• **ASSIGNED TASK**
Return the lines below exactly, from the first one through the line that has "IO ((Result *". Leave out everything after it.

• **EXCERPTED DATA**
Definition updateInternalServiceExportWithRetry (e : InternalServiceExport) (conflict : bool)
    : IO (option error * InternalServiceExport) :=
  let desiredCond := if conflict then ConflictedServiceExportConflictCondition e
                     else UnconflictedServiceExportConflictCondition e in
  let currentCond := FindStatusCondition (ise_Conditions e) ServiceExportConflict in
  if EqualCondition currentCond (Some desiredCond) then mret (None, e)
  else
    cs ← SetStatusCondition (ise_Conditions e) desiredCond;
    Do (λ e, StatusUpdate Hub KInternalServiceExport e) (setInternalExportConditions cs e).

Definition deleteServiceImport (serviceImport : ServiceImport) : IO (Result * option error) :=
  Event EventTypeNormal "NoExportedService"
    ("No exported service and deleting serviceImport " +:+ om_Name (si_ObjectMeta serviceImport));;
  err ← Delete Hub KServiceImport serviceImport;
  mret (emptyResult, IgnoreNotFound err).

(** The loop over the exports without a conflict: the clusters that take part
    and the exports as the updates left them. *)
Definition markNoConflict (vs : list InternalServiceExport)
    : IO ((Result * option error) + (list ClusterStatus * list InternalServiceExport)) :=
  for_range (λ v '(clusters, updated),
    '(err, v) ← updateInternalServiceExportWithRetry v false;
    match err with
    | Some err => if IsNotFound err then mret (inr (clusters, updated ++ [v]))
                  else mret (inl (emptyResult, Some err))
    | None =>
        mret (inr (clusters ++ [{| cs_Cluster := ref_ClusterID (ise_ServiceReference (ise_Spec v)) |}],
                   updated ++ [v]))
    end) vs ([], []).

• **TASK RESPONSE**
Definition updateInternalServiceExportWithRetry (e : InternalServiceExport) (conflict : bool)
    : IO (option error * InternalServiceExport) :=
  let desiredCond := if conflict then ConflictedServiceExportConflictCondition e
                     else UnconflictedServiceExportConflictCondition e in
  let currentCond := FindStatusCondition (ise_Conditions e) ServiceExportConflict in
  if EqualCondition currentCond (Some desiredCond) then mret (None, e)
  else
    cs ← SetStatusCondition (ise_Conditions e) desiredCond;
    Do (λ e, StatusUpdate Hub KInternalServiceExport e) (setInternalExportConditions cs e).

Definition deleteServiceImport (serviceImport : ServiceImport) : IO (Result * option error) :=
  Event EventTypeNormal "NoExportedService"
    ("No exported service and deleting serviceImport " +:+ om_Name (si_ObjectMeta serviceImport));;
  err ← Delete Hub KServiceImport serviceImport;
  mret (emptyResult, IgnoreNotFound err).

(** The loop over the exports without a conflict: the clusters that take part
    and the exports as the updates left them. *)
Definition markNoConflict (vs : list InternalServiceExport)
    : IO ((Result * option error) + (list ClusterStatus * list InternalServiceExport)) :=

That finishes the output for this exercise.